New West is a group consisting of three acoustical guitarists with similar sensibilities and considerable talent. Their newest offering, entitled Sleeping Lady, is a presentation of primarily all-original compositions from the three gifted guitarist/composers. The music is largely reminiscent of the New Age Jazz Chamber recordings by certain Windham Hill artists; with a sweeping sumptuousness that envelopes the listener in its warm embrace.
John Storie authors the first selection on the disc; "Crooked Railroad." It’s a brisk-tempo number rich in imagery and effectively sets the stage for the similarly well descriptive and picturesque tunes that follow. This trait of abounding imagery runs throughout the disc, uniting all the songs into a well-fitting entity.

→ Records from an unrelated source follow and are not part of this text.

Lemma fetch_reports_failed_request_witness :
  let t := Sample.collector Sample.refuse in
  let rawurl := "http://localhost:9200/_tasks?actions=indices%3A%2A&group_by=none" in
  let err :=
    errorString
      ("failed to get data stream stats health from "
         +:+ "http://localhost:9200/_tasks: dial tcp: connection refused") in
  @fetchAndDecodeAndAggregateTaskStats defaultActionFilter
    Sample.pathOps Sample.syntax t
  = ((None, Some err), [EvGet rawurl]) ∧
  @Update "elasticsearch" defaultActionFilter Sample.reversed
    Sample.pathOps Sample.syntax t
  = (Returns (Some (Errorf_w "failed to fetch and decode task stats: " err)),
     [EvGet rawurl]).
Proof.
  intros t rawurl err.
  refine (@fetch_reports_failed_request "elasticsearch" defaultActionFilter
            Sample.reversed Sample.pathOps Sample.syntax t
            (ExternalError "net.OpError" "dial tcp: connection refused") _).
  vm_compute; reflexivity.
Defined.

Section host_facts.

Import url.

Lemma lastIndexByte_None c s : Contains c s = false → lastIndexByte c s = None.
Proof.
  induction s as [|x s IH]; [done|]. cbn [Contains lastIndexByte].
  intros [Hx Hs]%orb_false_iff. by rewrite IH, Hx.
Qed.

(** A host without a colon and without brackets is all host name and no
    port. *)
Lemma splitHostPort_portless host :
  Contains ":" host = false → hasPrefixByte "[" host = false →
  splitHostPort host = (host, EmptyString).
Proof.
  intros Hcolon Hbracket. unfold splitHostPort.
  by rewrite (lastIndexByte_None _ _ Hcolon), Hbracket.
Qed.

Brady Cohan, at first glance, appears to be the most prolific songwriter of the trio; with five songs on Sleeping Lady. His first submission is a pretty and reflective tune called "Birthday Girl." Trace elements of renaissance-era English Folk are updated with a contemporary arrangement to reach a pleasing result. Another Cohan composition, "Never Had A Chance," features the airy lullaby vocals of Gretchen Parlato. Her hauntingly breathy vocals float delicately like a butterfly between the forefront and background of enticing acoustic guitars being gently picked and strummed.
"Estrellita" is bolstered with an ultra-smooth and tenderly soothing melody. This lovely song fits the overall Sleeping Lady pattern of soft acoustic guitars, unaccompanied by percussion or other instrumentation, to present a peaceful and uplifting ambiance.

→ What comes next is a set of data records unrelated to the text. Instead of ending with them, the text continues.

(** The first two turns of a parser just built. *)
Lemma run_built (d : D) (buffer : list ascii) :
  write buffer (basic_parser d) =
  run (Machine [state.ws; state.value; state.ws] d buffer success
         [Push state.ws; Push state.value; Replace state.ws;
          Replace state.element; Assign success]).
Proof.
  rewrite write_run. cbn [st_stack_ basic_parser].
  rewrite (run_step (armed buffer (basic_parser d))).
  change (dispatch (armed buffer (basic_parser d)))
    with (Val (D := D) goto_loop
            (Machine [state.element] d buffer success
               [Replace state.element; Assign success])).
  cbv iota. rewrite run_step at 1.
  reflexivity.
Qed.

(** X9. An input of whitespace only, the empty chunk included, is
    accepted by [write_eof] although no value was seen and the sink was
    never called; [write_eof] right after the constructor is a syntax
    error. *)
Theorem blank_input_is_accepted (d : D) :
  (forall w,
     forallb is_ws w = true ->
     exists m',
       feed_and_finish [w] (basic_parser d) = Val tt m' /\
       ec m' = success /\ impl m' = d /\ calls (log m') = [] /\
       st_stack_ m' = [state.ws; state.value; state.ws]) /\
  (exists m',
     feed_and_finish [] (basic_parser d) = Val tt m' /\
     ec m' = syntax).
Proof.
  split.
  - intros w Hw. rewrite feed_single, run_built, run_step.
    unfold dispatch at 1, bind, current_state, case_ws. cbn [st_stack_ p].
    rewrite <- (app_nil_r w).
    destruct (ws_while_skip w Hw
                [state.ws; state.value; state.ws] d [] success
                [Push state.ws; Push state.value; Replace state.ws;
                 Replace state.element; Assign success])
      as (l' & -> & Hl).
    cbn. eexists. split; [reflexivity|]. cbn. rewrite Hl. auto.
  - eexists. split; reflexivity.
Qed.

Lemma ws_while_lone (r : list ascii) :
  forall (d : D) e l,
  exists fl m',
    ws_while r (Machine [state.ws] d r e l) = Val fl m' /\
    impl m' = d /\ ec m' = e /\ calls (log m') = calls l /\
    ((forallb is_ws r = true /\ fl = break_ /\
      st_stack_ m' = [state.ws]) \/
     (forallb is_ws r = false /\ fl = goto_loop /\ st_stack_ m' = [])).
Proof.
  induction r as [|c r IH]; intros d e l.
  - do 2 eexists. split; [reflexivity|]. cbn. auto 8.
  - cbn. destruct (is_ws c); cbn.
    + unfold bind, advance. cbn.
      destruct (IH d e (Adv 1 :: l)) as (fl & m' & E & Hi & He & Hc & Hs).
      exists fl, m'. split; [exact E|]. cbn in Hc. auto.
    + do 2 eexists. split; [reflexivity|]. cbn. auto 8.
Qed.

(** X10. Once the top-level value is over and only the trailing
    whitespace state is left, every chunk passes without an error and
    without a sink call; the state stays when the chunk is whitespace
    only, and the stack is emptied otherwise. *)
Theorem after_the_value_every_chunk_passes (d : D) (buffer p0 : list ascii)
  (e0 : error_code) (l : list action) :
  exists m',
    write buffer (Machine [state.ws] d p0 e0 l) = Val tt m' /\
    ec m' = success /\ impl m' = d /\ calls (log m') = calls l /\
    st_stack_ m' = if forallb is_ws buffer then [state.ws] else [].
Proof.
  rewrite write_run. cbn [st_stack_]. rewrite run_step.
  unfold dispatch at 1, bind, current_state, case_ws, armed.
  cbn [st_stack_ p impl log].
  destruct (ws_while_lone buffer d success (Assign success :: l))
    as (fl & m' & -> & Hi & He & Hc & [(-> & -> & Hs)|(-> & -> & Hs)]).
  - exists m'. auto.
  - exists m'. rewrite run_step.
    destruct m' as [s1 d1 p1 e1 l1]. cbn in Hs. subst s1. cbn. auto.
Qed.

(** X11. Whitespace in front of the input of a new parser changes
    nothing of the outcome of [write]: the same stack, derived object,
    error, bytes left and sink calls. *)
Theorem leading_whitespace_is_skipped (d : D) (w rest : list ascii)
  (m1 : machine D) :
  forallb is_ws w = true ->
  write rest (basic_parser d) = Val tt m1 ->
  exists m2,
    write (w ++ rest) (basic_parser d) = Val tt m2 /\
    st_stack_ m2 = st_stack_ m1 /\ impl m2 = impl m1 /\
    ec m2 = ec m1 /\ p m2 = p m1 /\
    calls (log m2) = calls (log m1).
Proof.
  intros Hw E. rewrite run_built in E |- *.
  set (l0 := [Push state.ws; Push state.value; Replace state.ws;
              Replace state.element; Assign success]) in *.
  destruct (ws_while_skip w Hw [state.ws; state.value; state.ws] d rest
              success l0) as (l' & Es & Hl).
  assert (Er : run (Machine [state.ws; state.value; state.ws] d
                      (w ++ rest) success l0)
               = run (Machine [state.ws; state.value; state.ws] d
                        rest success l')).
  { apply run_same. exact Es. }
  rewrite Er.
  pose proof E as E2. apply run_relog with (l2 := l') in E2.
  destruct E2 as (m2 & E2 & Hs & Hi & He & Hp & Hc).
  exists m2. repeat split; auto.
Qed.

Lemma run_closing_brace (d1 d2 : D) (e2 : error_code) (l : list action) :
  on_object_end d1 success = (d2, e2) ->
  exists m',
    run (Machine [state.object; state.ws] d1 ["}"] success l) = Val tt m' /\
    impl m' = d2 /\ ec m' = e2 /\
    calls (log m') = calls l ++ [(on_object_end_, e2)] /\
    (is_error e2 = false -> st_stack_ m' = [state.ws] /\ p m' = []).
Proof.
  intros Hend. destruct (is_error e2) eqn:Ee.
  - eexists. split; [erewrite run_stop; [reflexivity|eval_turn|discriminate]|].
    cbn. repeat split; discriminate.
  - eexists. split.
    + erewrite run_goto by eval_turn.
      erewrite run_stop; [reflexivity|eval_turn|discriminate].
    + cbn. auto.
Qed.

(** X12. An object with nothing but whitespace between its braces: when
    [on_object_begin] accepts, the sink is called exactly twice, the
    error of [write] is the one of [on_object_end], and without an error
    the whole chunk is consumed and only the trailing whitespace state is
    left. *)
Theorem object_with_blanks (d d1 d2 : D) (e2 : error_code)
  (w : list ascii) :
  forallb is_ws w = true ->
  on_object_begin d success = (d1, success) ->
  on_object_end d1 success = (d2, e2) ->
  exists m',
    write ("{" :: w ++ ["}"]) (basic_parser d) = Val tt m' /\
    calls (log m') = [(on_object_begin_, success); (on_object_end_, e2)] /\
    impl m' = d2 /\ ec m' = e2 /\
    (is_error e2 = false -> st_stack_ m' = [state.ws] /\ p m' = []).
Proof.
  intros Hw Hbegin Hend. rewrite run_built.
  erewrite run_goto by eval_turn.
  erewrite run_goto by eval_turn.
  destruct w as [|c w].
  - pose proof Hend as X.
    apply run_closing_brace
      with (l := [Call on_object_begin_ success; Replace state.object;
                  Adv 1; Pop; Push state.ws; Push state.value;
                  Replace state.ws; Replace state.element;
                  Assign success]) in X.
    destruct X as (m' & E & Hi & He & Hc & Hs).
    exists m'. split; [exact E|]. auto.
  - cbn in Hw. apply andb_prop in Hw. destruct Hw as [Hc Hw].
    erewrite run_goto by eval_turn.
    set (l1 := Push state.ws :: Adv 1 :: Call on_object_begin_ success :: _).
    destruct (ws_while_skip w Hw [state.ws; state.object; state.ws] d1
                ["}"] success l1) as (l' & Es & Hl).
    erewrite run_goto; [|unfold dispatch, bind, current_state, case_ws;
                          cbn [st_stack_ p]; rewrite Es; reflexivity].
    pose proof Hend as X.
    apply run_closing_brace with (l := Pop :: l') in X.
    destruct X as (m' & E & Hi & He & Hc' & Hs).
    exists m'. split; [exact E|]. cbn in Hc'. rewrite Hl in Hc'.
    auto.
Qed.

The title track, "Sleeping Lady," begins with an impression of lament that softly segues into a gentle pastoral landscape with rolling clouds. On the song, the brilliant Parlato returns; once again adding her understated, yet expressive, scat-like wordless-fancy vocals. Her presence lends a dreamlike texture to the foundation placed by the entwined acoustic guitars.

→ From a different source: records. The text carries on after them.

(** No recorded position has a zero ticket. *)
Definition tickets_live (d : Positions) : Prop :=
  Forall (fun kp => ticket_a (snd kp) <> 0%Z /\ ticket_b (snd kp) <> 0%Z) d.

End Bot.

(** ** mt5_bridge.py and datafeed.py over the terminal *)

Module Terminal.

(** What the code reads of the objects that the MetaTrader5 package
    returns: instrument metadata, a tick, a bar, an open position. *)
Record SymbolInfo : Type := {
  visible : bool;
  volume_min : R;
  volume_max : R;
  volume_step : R;
  trade_tick_size : R;
  tick_size : R;
  trade_tick_value : R;
  tick_value : R
}.

Record Tick : Type := {
  bid : R;
  ask : R
}.

Record Rate : Type := {
  rate_time : Z;
  rate_close : R
}.

Record TradePosition : Type := {
  pos_symbol : string;
  pos_type : Z;
  pos_volume : R;
  pos_profit : R
}.

(** The request dict of [order_send]; a key that a request does not
    have is [None]. *)
Record Request : Type := {
  req_action : Z;
  req_symbol : string;
  req_volume : R;
  req_type : Z;
  req_position : option Z;
  req_price : R;
  req_sl : option R;
  req_tp : option R;
  req_deviation : Z;
  req_magic : Z;
  req_comment : string;
  req_type_time : Z;
  req_type_filling : Z
}.

(** The result of [order_send], as the dict [res._asdict()]: the return
    code, and the entry ["profit"] if the dict has one. *)
Record SendResult : Type := {
  retcode : Z;
  result_profit : option R
}.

"California" is my favorite song contained on the disc. The pleasantly venturing guitars suggestively convey the magnificent vastness and the potential promise of prosperity which surely must have greeted the first pioneer visitors to the land of milk and honey. The articulate guitars interlace intricately to help express this convincing feeling of unlimited favorable opportunity.
Perry Smith composed the final song, "Blues For Brubeck," which features the fastest tempo included on the disc. This variation provides liberation from the faintly subdued tone of the bulk of the other musical numbers. It also capably serves the purpose of providing a solid showcase of the considerable chops these young musicians possess.
Sleeping Lady, the third album from New West, is a comforting instrumental excursion that should please listeners who value fine acoustic jazz guitar. In addition, the two songs containing Gretchen Parlato’s vocals are truly appealing. This three guitar ensemble successfully combines various sub-genres of Americana, Folk, and Blues to produce a recording worth consideration.